Whether by personal knowledge, instinct, or research, Turner captures the rapturous emotion of a really good writing day.
A Good Writing Day
If you’re a writer, you’ve probably had good writing days (my experience is that they are far from the majority). You know it when you have it. You’re in the zone, you’re in the scene, and the scene feels like an experience that would knock you on your backside if you were reading it in anyone else’s book.
What makes a good writing day?
One factor is surprise. Your characters seem to take over the reins of the story and rescue your outline (written or mental) from dreary sameness.
Another factor is emotion. The stakes are high, and the passions are thunderous.
A third factor is uniqueness. You know as you write this that you’ve never read this scene before. It feels like something new.
At the end of the writing session, you rise from your chair like Joan Wilder and look around the house for more Kleenex, because you’ve literally or figuratively cleaned out the box.
You stand like God looking at your creation and declaring it “Good.”
There’s nothing like a good writing day.
A Bad Writing Day
At the other end of the spectrum is the bad writing day. If you’re a serious writer — that is, a disciplined writer — you know this kind of writing day very well also.
Just getting to your writing apparatus (keyboard or notebook) feels like swimming upstream in molasses. Your internal critic is particularly vocal and eloquent on a bad writing day, telling you that you’re hopeless, your project is hopeless, that you might as well quit and do something you actually enjoy. When you do sit down to your chosen work, every word seems like it’s drawn from a morass of cliche and dead platitudes to lie like a dull brown slug on the page of your dreams.
What gets you through a bad writing day is the repeated affirmation, “I’ll fix it later.”
Making the Most of Good Days and Bad Days
What brings all this to mind is that I had a good writing day recently. I felt like Joan in Romancing the Stone. I don’t vouch that anybody else would think it’s good writing, but I felt it.
In times past, I would have severely cautioned myself not to get too caught up in celebrating my good writing day. After all, the book isn’t finished yet. I may read that scene later and find out it’s not all that. Someone else might read it and find it seriously deficient. In short, I was my own killjoy.
This time, I decided to enjoy it. Those days are few enough, at least for me, that I’m really not in danger of falling into the illusion that I have no more mountains to climb. Instead, I’ll be back into slogging mode on the very next scene, and the mountaintop experience will help me walk through it. It will give me hope for another day, another scene, and for the future of the book.

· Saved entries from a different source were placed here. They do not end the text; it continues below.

(** * Machine integers

    Rust integers are [Z]; where the source casts or may overflow, the wrap-around
    of the width is written out. Arithmetic on [u64]/[i64] wraps, as in a build
    without overflow checks (the workspace defines no profile that enables them). *)

Definition u64_max : Z := 2 ^ 64 - 1.
Definition i64_max : Z := 2 ^ 63 - 1.
Definition i64_min : Z := - 2 ^ 63.

Definition wrap_u64 (z : Z) : Z := z mod 2 ^ 64.
Definition wrap_u32 (z : Z) : Z := z mod 2 ^ 32.
Definition wrap_u8 (z : Z) : Z := z mod 2 ^ 8.
Definition wrap_i64 (z : Z) : Z := (z + 2 ^ 63) mod 2 ^ 64 - 2 ^ 63.

(** [x as i64] of an unsigned value and [x as u64] of a signed one. *)
Definition as_i64 (z : Z) : Z := wrap_i64 z.
Definition as_u64 (z : Z) : Z := wrap_u64 z.

Definition sat_i64 (z : Z) : Z := Z.max i64_min (Z.min i64_max z).

Definition is_u64 (z : Z) : Prop := 0 <= z <= u64_max.
Definition is_i64 (z : Z) : Prop := i64_min <= z <= i64_max.
Definition is_byte (z : Z) : Prop := 0 <= z < 256.

Lemma wrap_u64_small z : is_u64 z -> wrap_u64 z = z.
Proof. unfold is_u64, u64_max, wrap_u64. intros. apply Z.mod_small. lia. Qed.

Lemma wrap_u64_range z : is_u64 (wrap_u64 z).
Proof. unfold is_u64, u64_max, wrap_u64. pose proof (Z.mod_pos_bound z (2 ^ 64)). lia. Qed.

Lemma wrap_i64_small z : is_i64 z -> wrap_i64 z = z.
Proof. unfold is_i64, i64_max, i64_min, wrap_i64. intros. rewrite Z.mod_small; lia. Qed.

Lemma wrap_i64_range z : is_i64 (wrap_i64 z).
Proof.
  unfold is_i64, i64_max, i64_min, wrap_i64.
  pose proof (Z.mod_pos_bound (z + 2 ^ 63) (2 ^ 64)). lia.
Qed.

(** An unsigned 64-bit value survives the trip through SQLite's signed column. *)
Lemma as_u64_as_i64 z : is_u64 z -> as_u64 (as_i64 z) = z.
Proof.
  unfold is_u64, u64_max, as_u64, as_i64, wrap_u64, wrap_i64. intros H.
  destruct (decide (z < 2 ^ 63)).
  - rewrite (Z.mod_small (z + 2 ^ 63)) by lia.
    replace (z + 2 ^ 63 - 2 ^ 63) with z by lia. apply Z.mod_small; lia.
  - replace (z + 2 ^ 63) with ((z - 2 ^ 63) + 1 * 2 ^ 64) by lia.
    rewrite Z.mod_add, (Z.mod_small (z - 2 ^ 63)) by lia.
    replace (z - 2 ^ 63 - 2 ^ 63) with (z + (-1) * 2 ^ 64) by lia.
    rewrite Z.mod_add by lia. apply Z.mod_small; lia.
Qed.

Lemma as_i64_small z : 0 <= z <= i64_max -> as_i64 z = z.
Proof. intros. apply wrap_i64_small. unfold is_i64, i64_max, i64_min in *. lia. Qed.

Lemma as_u64_small z : 0 <= z <= i64_max -> as_u64 z = z.
Proof. intros. apply wrap_u64_small. unfold is_u64, i64_max, u64_max in *. lia. Qed.

(** * Durations

    [std::time::Duration], in nanoseconds. *)

Definition duration := Z.
Definition from_secs (s : Z) : duration := s * 1000000000.
Definition as_millis (d : duration) : Z := d / 1000000.

(** * Formatting *)

Definition empty_str : string := EmptyString.
Definition is_empty (s : string) : bool := bool_decide (s = empty_str).

Definition dquote : string := String (Ascii.ascii_of_nat 34) EmptyString.

(** [{:?}] of a string without characters that need escaping. *)
Definition quoted (s : string) : string := dquote +:+ s +:+ dquote.

(** [{b}] of a boolean. *)
Definition fmt_bool (b : bool) : string := if b then "true" else "false".

Fixpoint join (sep : string) (l : list string) : string :=
  match l with
  | [] => empty_str
  | [x] => x
  | x :: l' => x +:+ sep +:+ join sep l'
  end.

Lemma is_empty_true s : is_empty s = true <-> s = empty_str.
Proof. unfold is_empty. apply bool_decide_eq_true. Qed.

Lemma is_empty_false s : is_empty s = false <-> s <> empty_str.
Proof. unfold is_empty. apply bool_decide_eq_false. Qed.

(** * Options *)

Definition is_some {A} (o : option A) : bool := match o with Some _ => true | None => false end.
Definition option_filter {A} (p : A -> bool) (o : option A) : option A :=
  match o with Some a => if p a then Some a else None | None => None end.

(** * Lists *)

Section Filter.
Context {A : Type} (P : A -> Prop) `{!forall x, Decision (P x)}.

Lemma filter_all (l : list A) : Forall P l -> filter P l = l.
Proof. induction 1; [done|]. rewrite filter_cons_True by done. by f_equal. Qed.

Lemma filter_none (l : list A) : Forall (fun x => ~ P x) l -> filter P l = [].
Proof. induction 1; [done|]. by rewrite filter_cons_False. Qed.

Lemma filter_ext_in (Q : A -> Prop) `{!forall x, Decision (Q x)} (l : list A) :
  (forall x, x ∈ l -> P x <-> Q x) -> filter P l = filter Q l.
Proof.
  intros Hl. induction l as [|x l IH]; [done|]. rewrite !filter_cons.
  rewrite IH by (intros; apply Hl; by right).
  assert (P x <-> Q x) by (apply Hl; by left). do 2 case_decide; tauto.
Qed.
End Filter.

(** * Automation *)

Create HintDb barista.

(** Case-split every match or conditional the goal or a hypothesis is stuck on. *)
Ltac split_match :=
  match goal with
  | |- context [match ?x with _ => _ end] =>
      lazymatch x with context [match _ with _ => _ end] => fail | _ => destruct x eqn:? end
  | H : context [match ?x with _ => _ end] |- _ =>
      lazymatch x with context [match _ with _ => _ end] => fail | _ => destruct x eqn:? end
  end.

When the bad day comes back, I’ll promise myself to fix it later. I’ll trudge word by word through the scene. I’ll remember the good day and press on.

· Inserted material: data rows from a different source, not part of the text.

(* ===== verification/Operations.v ===== *)
(** The operations table: src/crates/barista-node-agent/src/db.rs, from
    [find_op_by_idempotency_key] to [finish_operation], and [submit_atomically]. *)

From S2P Require Import Prelude Proto StateMachine Journal.
Module IS := InstanceState.

(** * Selecting by state *)

(** The SQL [state IN (..)] lists, derived from the state machine. *)
Definition op_states_where (keep : Op.t -> bool) : list Op.t :=
  filter (fun s => keep s = true) ALL_OP_STATES.
Definition in_flight_ops : list Op.t := op_states_where op_is_in_flight.
Definition ops_movable_to (to : Op.t) : list Op.t :=
  op_states_where (fun from => op_can_transition from to).

(** * Reading *)

Definition get_operation (k : string) (db : Db) : option OperationRow :=
  operation_row_from k <$> operations db !! k.

(** [SELECT op_id FROM operations WHERE idempotency_key = ..]; the column is UNIQUE. *)
Definition op_id_of_key (key : string) (db : Db) : option string :=
  (fun p => p.2.1) <$>
    list_find (fun p : string * OpCols => o_idempotency_key p.2 = key) (map_to_list (operations db)).

Definition find_op_by_idempotency_key (key : string) (db : Db) : option OperationRow :=
  op_id_of_key key db ≫= fun k => get_operation k db.

(** Operations on the instance whose executor has not left the substrate. *)
Definition active_on (iid : string) (o : OpCols) : Prop :=
  o_instance_id o = iid /\ o_executor_active o = true.
#[global] Instance active_on_dec iid o : Decision (active_on iid o).
Proof. unfold active_on. apply _. Defined.

Definition has_inflight_op (iid : string) (db : Db) : bool :=
  0 <? Z.of_nat (length (filter (fun p => active_on iid p.2) (map_to_list (operations db)))).

(** [str::split_whitespace], over ASCII white space. *)
Definition is_space (c : Ascii.ascii) : bool :=
  let n := Ascii.nat_of_ascii c in (n =? 32)%nat || ((9 <=? n)%nat && (n <=? 13)%nat).

Fixpoint words (s : string) : list string :=
  match s with
  | EmptyString => []
  | String c s' =>
      if is_space c then words s'
      else match s' with
           | String c' _ =>
               if is_space c' then String c EmptyString :: words s'
               else match words s' with
                    | w :: ws => String c w :: ws
                    | [] => [String c EmptyString]
                    end
           | EmptyString => [String c EmptyString]
           end
  end.

Fixpoint strip_prefix (p s : string) : option string :=
  match p, s with
  | EmptyString, _ => Some s
  | String a p', String b s' => if decide (a = b) then strip_prefix p' s' else None
  | _, EmptyString => None
  end.

Fixpoint find_map {A B} (f : A -> option B) (l : list A) : option B :=
  match l with
  | [] => None
  | a :: l' => match f a with Some b => Some b | None => find_map f l' end
  end.

Definition source_snapshot_of (payload : string) : option string :=
  option_filter (fun x => negb (is_empty x))
    (find_map (strip_prefix "source_snapshot_id=") (words payload)).

(** [fork_source_instances_in_flight]; [Fork]'s wire name is [OpKind.as_str]'s. *)
Definition fork_source_instances_in_flight (db : Db) : list string :=
  omap (fun p : string * OpCols =>
          source_snapshot_of (o_payload p.2) ≫= fun sid =>
          option_filter (fun s => negb (is_empty s)) (s_instance_id <$> snapshots db !! sid))
    (filter (fun p => o_kind p.2 = "fork" /\ o_executor_active p.2 = true) (map_to_list (operations db))).

(** * Moving one operation *)

Definition update_op (p : OpCols -> bool) (f : OpCols -> OpCols) (k : string) (db : Db) : Db * bool :=
  let '(m, changed) := update_where p f k (operations db) in
  (db <| operations := m |>, changed).

Definition state_in (l : list Op.t) (o : OpCols) : bool := bool_decide (o_state o ∈ l).

Definition set_op_step (k step : string) (db : Db) : Db :=
  fst (update_op (state_in in_flight_ops)
         (fun o => o <| o_state := Op.Running |> <| o_current_step := step |>) k db).

Definition set_op_froze_workload (k : string) (db : Db) : Db :=
  fst (update_op (fun _ => true) (fun o => o <| o_froze_workload := true |>) k db).

Definition set_op_fork_mode (k : string) (mode : ForkMode.t) (db : Db) : Db :=
  fst (update_op (fun _ => true) (fun o => o <| o_actual_fork_mode := mode |>) k db).

Definition finish_op_done (k degraded : string) (now : Z) (db : Db) : Db :=
  fst (update_op (fun _ => true)
         (fun o => o <| o_state := Op.Done |> <| o_degraded := degraded |>
                     <| o_finished_at_ms := Some now |> <| o_executor_active := false |>) k db).

Definition finish_op_failed (k : string) (reason : ErrorReason.t) (msg : string) (now : Z) (db : Db) : Db :=
  fst (update_op (fun _ => true)
         (fun o => o <| o_state := Op.Failed |> <| o_error_reason := reason |> <| o_error_message := msg |>
                     <| o_finished_at_ms := Some now |> <| o_executor_active := false |>) k db).

(** [move_op]: the guarded update, or why the operation is not there to be moved. *)
Definition move_op (k : string) (to : Op.t) (p : OpCols -> bool) (f : OpCols -> OpCols) (db : Db)
    : Db * res string unit :=
  match update_op p f k db with
  | (db', true) => (db', Ok tt)
  | (_, false) =>
      (db, Err match operations db !! k with
               | Some o => "operation " +:+ k +:+ " is " +:+ Op.as_str_name (o_state o) +:+
                           ", which cannot become " +:+ Op.as_str_name to
               | None => "operation " +:+ k +:+ " is not in the journal, so it cannot become " +:+
                         Op.as_str_name to
               end)
  end.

Just as the good day may not be good writing, the bad day may not be bad writing. Recently, I wrote a blog post for a client that started out with sand in the gears. I couldn’t think of anything. My ideas were bad. I had nothing to say. It was going to be terrible.
But I had a deadline and had made a promise. I gritted my teeth and started writing.

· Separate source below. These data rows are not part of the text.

(* ===== verification/Executor.v ===== *)
(** What the executor, submission and crash recovery of [Ops] guarantee, whatever the
    substrate answers and, where it is said, whichever journal calls fail. *)

From S2P Require Import Prelude Proto StateMachine Journal Events Operations Capsules Codec Restore Objects Runtime Ops.

(** * Computations that stay within a relation *)

Section Keeps.
Context {W R : Type} (Rel : relation (World W R)) `{!PreOrder Rel}.

Definition keeps {A} (m : M W R A) : Prop := forall w, Rel w (fst (m w)).

Lemma keeps_ret {A} (a : A) : keeps (ret a).
Proof. intros w. reflexivity. Qed.

Lemma keeps_bind {A B} (m : M W R A) (k : A -> M W R B) :
  keeps m -> (forall a, keeps (k a)) -> keeps (bind m k).
Proof.
  intros Hm Hk w. unfold bind. specialize (Hm w). destruct (m w) as [w' a]. etransitivity; [exact Hm|apply Hk].
Qed.
End Keeps.
#[global] Typeclasses Opaque keeps.

Lemma bind_eq {W R A B} (m : M W R A) (k : A -> M W R B) w w' a :
  m w = (w', a) -> bind m k w = k a w'.
Proof. unfold bind. by intros ->. Qed.

(** Run the first computation of the sequence the goal is about. *)
Tactic Notation "run_bind" simple_intropattern(p) "eqn" ident(E) :=
  match goal with |- context [@bind ?W ?R ?A ?B ?m ?k ?w] =>
    destruct (m w) as p eqn:E; rewrite (@bind_eq W R A B m k _ _ _ E) end.

(** Take a computation apart into its primitives and close those the hints know. *)
Ltac keeps_tac :=
  repeat first
    [ progress eauto with keeps typeclass_instances
    | apply keeps_ret; [apply _]
    | apply keeps_bind; [apply _|..|intros ?]
    | lazymatch goal with
      | |- keeps _ (match ?x with _ => _ end) => destruct x
      | |- keeps _ (let '(_, _) := ?x in _) => destruct x
      end ].

Create HintDb keeps.
Create HintDb frame.

(** A preorder on journals that recording an event stays within. *)
Class DbRel (D : relation Db) := {
  dbrel_preorder :: PreOrder D;
  dbrel_record ev t d : D d (record ev t d) }.

Definition on_db {W R} (D : relation Db) : relation (World W R) := fun w w' => D (w_db w) (w_db w').
#[global] Instance on_db_preorder {W R} D `{!DbRel D} : PreOrder (@on_db W R D).
Proof. split; [intros w|intros a b c]; unfold on_db; [reflexivity|apply transitivity]. Qed.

I closed my eyes and wrote (peeking only to make sure my fingers were on the right keys). And then something broke. I was seeing surprising metaphors for what I was saying. New ideas were slipping in unnoticed. They didn’t seem any good, but I wrote them anyway.
I wrote the first draft and came back the next day to fix it. I thought I needed to rewrite it from scratch, but surprisingly there was a substantial amount from the bad day worth keeping.
After I sent it to the site owner, she said she thought my writing was getting better and more professional all the time.
When I read it later, there were parts I didn’t remember writing. They weren’t bad. It was just a bad day.
Good Days and Bad Days
My practice is to write 1,000 words per day. (Your mileage may vary.) There will be good days and bad days (too many of the latter, too few of the former). There will be good words and bad words.
The good writing days are worth celebrating and remembering. The bad writing days may not be bad writing.
But no matter what, I’ll fix it later.